Once the line containing "(* ===== verification/UserSpace.v ===== *)" is found in the entries below, restate it and each following line word for word, stopping after the line containing "Class UserSpace (M".

▶ [Given records]:
= = = = =

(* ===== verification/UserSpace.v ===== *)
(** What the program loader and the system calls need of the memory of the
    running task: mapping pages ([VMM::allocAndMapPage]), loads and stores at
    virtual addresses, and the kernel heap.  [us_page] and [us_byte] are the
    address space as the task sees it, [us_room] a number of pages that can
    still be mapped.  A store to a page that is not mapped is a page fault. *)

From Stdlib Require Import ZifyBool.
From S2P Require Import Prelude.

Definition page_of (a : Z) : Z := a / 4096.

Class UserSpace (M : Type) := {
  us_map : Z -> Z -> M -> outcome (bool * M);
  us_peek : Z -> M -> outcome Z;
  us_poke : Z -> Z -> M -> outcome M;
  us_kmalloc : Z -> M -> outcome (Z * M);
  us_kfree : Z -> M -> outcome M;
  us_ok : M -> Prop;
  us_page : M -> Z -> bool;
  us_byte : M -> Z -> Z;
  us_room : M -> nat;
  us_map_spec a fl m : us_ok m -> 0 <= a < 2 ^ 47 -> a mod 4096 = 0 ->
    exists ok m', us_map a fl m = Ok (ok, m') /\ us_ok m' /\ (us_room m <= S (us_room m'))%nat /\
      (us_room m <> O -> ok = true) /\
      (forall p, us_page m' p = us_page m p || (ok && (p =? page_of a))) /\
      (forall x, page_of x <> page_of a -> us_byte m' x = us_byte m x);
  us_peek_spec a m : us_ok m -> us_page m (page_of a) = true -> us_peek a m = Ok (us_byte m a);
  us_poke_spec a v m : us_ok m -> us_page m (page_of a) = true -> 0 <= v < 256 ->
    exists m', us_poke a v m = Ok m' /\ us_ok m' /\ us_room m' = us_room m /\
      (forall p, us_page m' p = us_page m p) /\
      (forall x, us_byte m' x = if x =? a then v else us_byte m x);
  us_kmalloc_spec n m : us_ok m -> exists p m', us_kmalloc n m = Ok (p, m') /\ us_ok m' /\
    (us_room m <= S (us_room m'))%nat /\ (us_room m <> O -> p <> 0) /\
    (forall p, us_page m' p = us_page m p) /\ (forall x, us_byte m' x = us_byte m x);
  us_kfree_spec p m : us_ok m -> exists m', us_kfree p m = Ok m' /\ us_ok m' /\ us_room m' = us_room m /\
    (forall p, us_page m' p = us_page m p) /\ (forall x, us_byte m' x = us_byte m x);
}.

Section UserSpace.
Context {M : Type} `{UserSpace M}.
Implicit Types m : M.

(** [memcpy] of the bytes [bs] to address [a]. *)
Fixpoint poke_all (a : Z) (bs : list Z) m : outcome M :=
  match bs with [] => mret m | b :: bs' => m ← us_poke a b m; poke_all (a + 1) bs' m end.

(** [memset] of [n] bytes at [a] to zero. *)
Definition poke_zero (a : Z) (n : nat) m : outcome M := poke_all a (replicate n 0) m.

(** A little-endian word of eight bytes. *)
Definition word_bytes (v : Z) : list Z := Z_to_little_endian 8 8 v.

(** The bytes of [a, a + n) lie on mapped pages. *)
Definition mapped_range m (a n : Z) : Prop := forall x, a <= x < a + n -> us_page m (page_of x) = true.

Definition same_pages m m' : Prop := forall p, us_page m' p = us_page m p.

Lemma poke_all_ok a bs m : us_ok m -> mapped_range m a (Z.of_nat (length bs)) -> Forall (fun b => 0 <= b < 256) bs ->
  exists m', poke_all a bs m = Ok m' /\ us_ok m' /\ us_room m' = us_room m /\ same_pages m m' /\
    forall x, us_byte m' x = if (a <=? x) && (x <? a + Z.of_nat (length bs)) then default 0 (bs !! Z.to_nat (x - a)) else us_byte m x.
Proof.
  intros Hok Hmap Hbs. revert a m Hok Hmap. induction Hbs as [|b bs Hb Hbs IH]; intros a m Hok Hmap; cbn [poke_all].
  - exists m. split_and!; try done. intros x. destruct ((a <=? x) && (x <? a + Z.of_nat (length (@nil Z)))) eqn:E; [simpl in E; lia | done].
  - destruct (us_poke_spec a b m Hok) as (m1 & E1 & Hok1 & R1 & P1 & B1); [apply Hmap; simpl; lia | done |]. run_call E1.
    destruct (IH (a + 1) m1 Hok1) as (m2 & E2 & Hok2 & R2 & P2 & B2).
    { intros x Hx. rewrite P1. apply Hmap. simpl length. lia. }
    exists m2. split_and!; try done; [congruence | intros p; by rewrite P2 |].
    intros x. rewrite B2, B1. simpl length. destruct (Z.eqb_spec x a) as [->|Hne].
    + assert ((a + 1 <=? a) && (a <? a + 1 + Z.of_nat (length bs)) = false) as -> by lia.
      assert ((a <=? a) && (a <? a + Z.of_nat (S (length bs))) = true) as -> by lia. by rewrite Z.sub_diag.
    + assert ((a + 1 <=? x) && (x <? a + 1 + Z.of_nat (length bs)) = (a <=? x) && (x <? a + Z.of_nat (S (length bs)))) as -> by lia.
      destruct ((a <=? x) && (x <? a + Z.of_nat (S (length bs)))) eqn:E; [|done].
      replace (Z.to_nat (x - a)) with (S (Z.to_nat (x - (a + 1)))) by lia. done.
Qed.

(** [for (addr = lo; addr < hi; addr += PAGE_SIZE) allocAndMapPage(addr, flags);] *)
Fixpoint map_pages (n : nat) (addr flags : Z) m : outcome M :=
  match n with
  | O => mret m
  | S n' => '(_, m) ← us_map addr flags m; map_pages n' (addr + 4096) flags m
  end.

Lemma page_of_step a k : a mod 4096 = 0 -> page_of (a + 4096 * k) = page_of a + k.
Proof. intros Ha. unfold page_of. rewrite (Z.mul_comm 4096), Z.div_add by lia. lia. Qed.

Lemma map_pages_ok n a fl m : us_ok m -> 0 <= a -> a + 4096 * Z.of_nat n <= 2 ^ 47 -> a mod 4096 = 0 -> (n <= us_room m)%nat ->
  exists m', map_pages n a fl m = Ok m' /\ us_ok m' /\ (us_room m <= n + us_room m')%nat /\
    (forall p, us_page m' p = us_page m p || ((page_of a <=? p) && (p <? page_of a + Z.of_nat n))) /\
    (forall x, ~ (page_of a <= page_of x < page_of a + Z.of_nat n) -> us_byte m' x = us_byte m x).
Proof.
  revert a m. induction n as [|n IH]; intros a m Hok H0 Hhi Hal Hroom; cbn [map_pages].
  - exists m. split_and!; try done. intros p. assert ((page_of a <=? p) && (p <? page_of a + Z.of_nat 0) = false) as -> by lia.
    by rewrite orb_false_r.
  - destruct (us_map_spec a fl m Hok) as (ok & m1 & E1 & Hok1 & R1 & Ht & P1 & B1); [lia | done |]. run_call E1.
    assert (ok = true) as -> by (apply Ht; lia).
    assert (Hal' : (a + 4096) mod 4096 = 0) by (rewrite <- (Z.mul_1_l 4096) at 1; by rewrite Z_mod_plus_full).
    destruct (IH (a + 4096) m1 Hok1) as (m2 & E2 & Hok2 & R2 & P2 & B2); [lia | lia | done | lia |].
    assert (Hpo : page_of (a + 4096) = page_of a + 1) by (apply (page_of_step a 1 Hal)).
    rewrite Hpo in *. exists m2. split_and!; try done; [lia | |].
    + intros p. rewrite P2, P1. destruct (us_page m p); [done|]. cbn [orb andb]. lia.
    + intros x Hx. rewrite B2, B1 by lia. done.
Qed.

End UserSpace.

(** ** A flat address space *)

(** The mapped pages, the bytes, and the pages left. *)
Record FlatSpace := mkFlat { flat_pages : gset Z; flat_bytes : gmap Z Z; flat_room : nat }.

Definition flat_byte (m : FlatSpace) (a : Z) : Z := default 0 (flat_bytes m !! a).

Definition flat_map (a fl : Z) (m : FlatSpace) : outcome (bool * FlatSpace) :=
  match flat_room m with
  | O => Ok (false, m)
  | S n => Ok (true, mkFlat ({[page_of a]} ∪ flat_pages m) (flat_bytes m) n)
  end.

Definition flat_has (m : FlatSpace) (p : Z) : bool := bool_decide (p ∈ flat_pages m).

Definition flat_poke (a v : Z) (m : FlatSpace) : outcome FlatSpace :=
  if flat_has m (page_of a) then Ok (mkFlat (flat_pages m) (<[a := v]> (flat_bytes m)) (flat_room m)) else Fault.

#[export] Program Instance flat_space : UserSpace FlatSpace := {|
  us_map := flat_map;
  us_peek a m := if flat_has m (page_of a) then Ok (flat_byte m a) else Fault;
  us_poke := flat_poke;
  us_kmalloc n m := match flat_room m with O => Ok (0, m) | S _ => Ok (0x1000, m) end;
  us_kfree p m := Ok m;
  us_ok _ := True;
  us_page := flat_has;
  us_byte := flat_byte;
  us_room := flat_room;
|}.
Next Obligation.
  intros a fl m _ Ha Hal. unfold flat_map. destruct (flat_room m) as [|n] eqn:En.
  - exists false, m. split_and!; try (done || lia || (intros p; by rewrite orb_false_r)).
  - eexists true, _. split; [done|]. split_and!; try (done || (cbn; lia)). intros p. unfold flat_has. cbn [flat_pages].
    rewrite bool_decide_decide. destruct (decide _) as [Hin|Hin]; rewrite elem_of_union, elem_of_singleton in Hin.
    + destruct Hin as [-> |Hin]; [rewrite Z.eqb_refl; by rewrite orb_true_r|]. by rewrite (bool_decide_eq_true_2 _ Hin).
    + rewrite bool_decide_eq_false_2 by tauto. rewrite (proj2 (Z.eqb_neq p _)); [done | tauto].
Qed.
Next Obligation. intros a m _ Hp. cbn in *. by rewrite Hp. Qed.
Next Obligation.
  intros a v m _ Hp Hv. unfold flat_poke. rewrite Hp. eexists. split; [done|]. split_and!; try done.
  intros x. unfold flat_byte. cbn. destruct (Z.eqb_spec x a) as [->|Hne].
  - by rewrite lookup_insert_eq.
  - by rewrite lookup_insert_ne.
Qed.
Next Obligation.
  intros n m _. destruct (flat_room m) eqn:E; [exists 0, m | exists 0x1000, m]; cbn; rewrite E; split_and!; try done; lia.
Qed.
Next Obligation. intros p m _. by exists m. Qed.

= = = = =

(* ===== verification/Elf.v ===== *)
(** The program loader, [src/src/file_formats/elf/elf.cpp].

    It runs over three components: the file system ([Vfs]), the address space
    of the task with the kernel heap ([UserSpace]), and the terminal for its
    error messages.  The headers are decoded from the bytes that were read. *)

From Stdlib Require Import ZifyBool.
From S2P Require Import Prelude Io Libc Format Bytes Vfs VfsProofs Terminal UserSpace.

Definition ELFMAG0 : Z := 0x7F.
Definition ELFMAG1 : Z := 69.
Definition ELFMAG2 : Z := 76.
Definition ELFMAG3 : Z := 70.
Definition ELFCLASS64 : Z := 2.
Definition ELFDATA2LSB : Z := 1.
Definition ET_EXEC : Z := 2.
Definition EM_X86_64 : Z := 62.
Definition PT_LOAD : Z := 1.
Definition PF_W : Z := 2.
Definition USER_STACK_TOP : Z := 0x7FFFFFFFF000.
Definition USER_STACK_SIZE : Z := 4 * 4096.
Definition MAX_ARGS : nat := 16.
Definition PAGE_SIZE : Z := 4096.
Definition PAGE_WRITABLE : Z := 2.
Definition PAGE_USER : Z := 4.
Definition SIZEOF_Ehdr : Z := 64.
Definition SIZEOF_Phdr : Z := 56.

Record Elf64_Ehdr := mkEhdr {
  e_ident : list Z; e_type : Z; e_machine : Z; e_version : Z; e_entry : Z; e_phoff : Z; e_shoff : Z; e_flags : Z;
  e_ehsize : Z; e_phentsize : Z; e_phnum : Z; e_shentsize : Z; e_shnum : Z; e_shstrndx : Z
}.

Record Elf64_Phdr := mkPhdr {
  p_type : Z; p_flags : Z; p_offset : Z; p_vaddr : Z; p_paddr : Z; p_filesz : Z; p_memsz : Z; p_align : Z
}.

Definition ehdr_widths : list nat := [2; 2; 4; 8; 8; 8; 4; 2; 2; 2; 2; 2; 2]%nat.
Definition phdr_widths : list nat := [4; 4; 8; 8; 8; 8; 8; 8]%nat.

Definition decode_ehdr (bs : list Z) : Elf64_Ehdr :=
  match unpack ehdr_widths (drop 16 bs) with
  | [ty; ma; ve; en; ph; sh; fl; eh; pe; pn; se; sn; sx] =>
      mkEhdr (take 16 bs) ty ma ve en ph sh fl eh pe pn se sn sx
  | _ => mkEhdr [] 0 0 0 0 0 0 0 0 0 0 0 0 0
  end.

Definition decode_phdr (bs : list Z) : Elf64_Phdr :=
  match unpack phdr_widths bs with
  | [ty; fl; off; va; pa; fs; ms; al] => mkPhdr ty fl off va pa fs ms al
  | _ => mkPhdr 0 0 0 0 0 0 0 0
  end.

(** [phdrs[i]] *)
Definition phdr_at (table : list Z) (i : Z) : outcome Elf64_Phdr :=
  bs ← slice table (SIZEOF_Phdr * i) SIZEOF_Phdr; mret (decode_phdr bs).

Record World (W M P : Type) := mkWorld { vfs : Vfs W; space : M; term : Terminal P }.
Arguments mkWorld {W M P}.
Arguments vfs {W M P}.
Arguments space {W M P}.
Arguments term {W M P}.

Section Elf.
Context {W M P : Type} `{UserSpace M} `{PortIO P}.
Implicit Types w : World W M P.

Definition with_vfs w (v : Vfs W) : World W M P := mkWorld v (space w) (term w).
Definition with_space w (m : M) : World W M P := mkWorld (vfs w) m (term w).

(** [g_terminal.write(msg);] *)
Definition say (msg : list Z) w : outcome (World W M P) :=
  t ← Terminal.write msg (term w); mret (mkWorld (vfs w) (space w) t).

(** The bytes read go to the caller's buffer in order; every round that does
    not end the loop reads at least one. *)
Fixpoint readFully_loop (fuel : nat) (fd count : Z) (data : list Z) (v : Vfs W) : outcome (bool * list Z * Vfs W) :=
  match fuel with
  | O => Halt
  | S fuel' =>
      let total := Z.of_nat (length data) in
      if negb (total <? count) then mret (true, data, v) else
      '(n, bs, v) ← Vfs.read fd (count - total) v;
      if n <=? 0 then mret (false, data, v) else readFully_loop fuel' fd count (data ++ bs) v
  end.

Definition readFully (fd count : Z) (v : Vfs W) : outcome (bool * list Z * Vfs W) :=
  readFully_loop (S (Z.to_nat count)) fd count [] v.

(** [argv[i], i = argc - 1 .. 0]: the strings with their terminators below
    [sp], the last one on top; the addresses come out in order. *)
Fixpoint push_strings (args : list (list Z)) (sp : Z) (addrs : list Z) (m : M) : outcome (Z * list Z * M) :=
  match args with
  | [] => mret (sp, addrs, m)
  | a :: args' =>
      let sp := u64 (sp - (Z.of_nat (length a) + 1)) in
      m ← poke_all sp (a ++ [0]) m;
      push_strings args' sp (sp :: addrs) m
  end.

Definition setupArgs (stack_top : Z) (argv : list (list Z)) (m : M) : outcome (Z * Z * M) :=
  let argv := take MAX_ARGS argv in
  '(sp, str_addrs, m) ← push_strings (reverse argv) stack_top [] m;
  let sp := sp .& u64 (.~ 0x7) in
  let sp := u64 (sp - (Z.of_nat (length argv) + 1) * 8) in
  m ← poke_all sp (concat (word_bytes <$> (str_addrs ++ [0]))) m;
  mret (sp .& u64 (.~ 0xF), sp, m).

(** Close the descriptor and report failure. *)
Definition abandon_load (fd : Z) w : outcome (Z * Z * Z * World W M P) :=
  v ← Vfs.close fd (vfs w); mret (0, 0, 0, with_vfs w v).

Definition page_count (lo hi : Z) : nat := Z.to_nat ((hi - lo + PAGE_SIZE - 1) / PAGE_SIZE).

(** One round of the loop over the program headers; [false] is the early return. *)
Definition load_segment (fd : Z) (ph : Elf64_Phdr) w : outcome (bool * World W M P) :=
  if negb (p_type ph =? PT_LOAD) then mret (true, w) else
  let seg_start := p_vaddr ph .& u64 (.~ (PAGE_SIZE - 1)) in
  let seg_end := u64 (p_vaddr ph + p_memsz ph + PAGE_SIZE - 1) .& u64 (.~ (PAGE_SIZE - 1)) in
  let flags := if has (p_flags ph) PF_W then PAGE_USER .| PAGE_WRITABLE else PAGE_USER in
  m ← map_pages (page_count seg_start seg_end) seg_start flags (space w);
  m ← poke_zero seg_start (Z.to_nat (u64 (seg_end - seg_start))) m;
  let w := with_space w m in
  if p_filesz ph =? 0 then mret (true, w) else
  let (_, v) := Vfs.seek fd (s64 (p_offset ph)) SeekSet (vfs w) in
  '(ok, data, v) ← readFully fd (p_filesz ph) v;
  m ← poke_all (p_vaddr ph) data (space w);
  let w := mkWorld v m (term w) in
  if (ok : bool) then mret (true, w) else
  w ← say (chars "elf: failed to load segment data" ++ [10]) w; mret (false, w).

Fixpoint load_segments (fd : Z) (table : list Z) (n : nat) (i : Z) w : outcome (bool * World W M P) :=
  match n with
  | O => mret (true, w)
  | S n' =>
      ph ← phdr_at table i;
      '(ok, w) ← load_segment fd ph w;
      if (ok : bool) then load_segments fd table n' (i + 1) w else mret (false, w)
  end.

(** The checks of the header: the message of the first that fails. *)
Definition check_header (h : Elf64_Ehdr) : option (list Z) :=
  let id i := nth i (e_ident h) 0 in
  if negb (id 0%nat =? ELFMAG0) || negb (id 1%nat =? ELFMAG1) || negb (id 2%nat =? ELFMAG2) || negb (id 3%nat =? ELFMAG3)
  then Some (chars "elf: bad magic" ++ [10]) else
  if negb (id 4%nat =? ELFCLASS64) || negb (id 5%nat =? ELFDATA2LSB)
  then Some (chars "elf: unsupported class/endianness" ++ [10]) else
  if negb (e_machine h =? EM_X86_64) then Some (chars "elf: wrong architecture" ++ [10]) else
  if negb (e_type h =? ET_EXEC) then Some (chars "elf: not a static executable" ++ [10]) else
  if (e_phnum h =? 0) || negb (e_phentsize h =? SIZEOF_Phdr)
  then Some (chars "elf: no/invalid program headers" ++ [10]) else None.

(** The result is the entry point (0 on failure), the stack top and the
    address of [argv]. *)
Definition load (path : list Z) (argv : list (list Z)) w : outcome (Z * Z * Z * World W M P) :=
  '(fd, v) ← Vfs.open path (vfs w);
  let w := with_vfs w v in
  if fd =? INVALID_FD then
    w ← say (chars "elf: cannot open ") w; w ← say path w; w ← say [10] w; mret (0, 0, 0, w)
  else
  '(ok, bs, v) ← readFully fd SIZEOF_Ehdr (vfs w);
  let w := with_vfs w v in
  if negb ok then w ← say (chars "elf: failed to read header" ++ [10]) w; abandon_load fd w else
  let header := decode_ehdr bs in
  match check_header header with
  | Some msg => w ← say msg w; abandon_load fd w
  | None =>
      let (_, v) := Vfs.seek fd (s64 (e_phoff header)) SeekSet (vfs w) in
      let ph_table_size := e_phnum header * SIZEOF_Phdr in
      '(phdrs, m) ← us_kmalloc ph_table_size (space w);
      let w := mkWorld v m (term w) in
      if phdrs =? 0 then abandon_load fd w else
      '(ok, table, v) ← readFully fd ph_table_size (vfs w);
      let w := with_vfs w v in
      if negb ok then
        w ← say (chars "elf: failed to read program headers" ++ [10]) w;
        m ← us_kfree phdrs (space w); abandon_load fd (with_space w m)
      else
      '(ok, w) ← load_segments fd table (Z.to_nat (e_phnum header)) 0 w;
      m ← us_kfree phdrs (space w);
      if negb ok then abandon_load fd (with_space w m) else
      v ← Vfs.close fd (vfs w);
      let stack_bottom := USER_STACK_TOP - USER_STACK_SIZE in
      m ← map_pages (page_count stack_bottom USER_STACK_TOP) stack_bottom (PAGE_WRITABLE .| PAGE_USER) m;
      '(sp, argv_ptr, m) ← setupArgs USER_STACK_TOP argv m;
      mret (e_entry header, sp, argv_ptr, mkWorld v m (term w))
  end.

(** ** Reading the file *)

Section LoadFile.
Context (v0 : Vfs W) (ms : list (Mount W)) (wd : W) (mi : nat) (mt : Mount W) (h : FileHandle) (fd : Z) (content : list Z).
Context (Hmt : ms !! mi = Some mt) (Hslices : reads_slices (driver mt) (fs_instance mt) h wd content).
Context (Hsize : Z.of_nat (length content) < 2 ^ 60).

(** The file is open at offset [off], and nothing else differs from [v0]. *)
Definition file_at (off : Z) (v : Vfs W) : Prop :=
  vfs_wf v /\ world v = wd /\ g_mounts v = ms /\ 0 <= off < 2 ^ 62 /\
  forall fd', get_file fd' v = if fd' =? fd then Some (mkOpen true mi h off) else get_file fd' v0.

= = = = =

▶ [Response to this exercise]:
(* ===== verification/UserSpace.v ===== *)
(** What the program loader and the system calls need of the memory of the
    running task: mapping pages ([VMM::allocAndMapPage]), loads and stores at
    virtual addresses, and the kernel heap.  [us_page] and [us_byte] are the
    address space as the task sees it, [us_room] a number of pages that can
    still be mapped.  A store to a page that is not mapped is a page fault. *)

From Stdlib Require Import ZifyBool.
From S2P Require Import Prelude.

Definition page_of (a : Z) : Z := a / 4096.

Class UserSpace (M : Type) := {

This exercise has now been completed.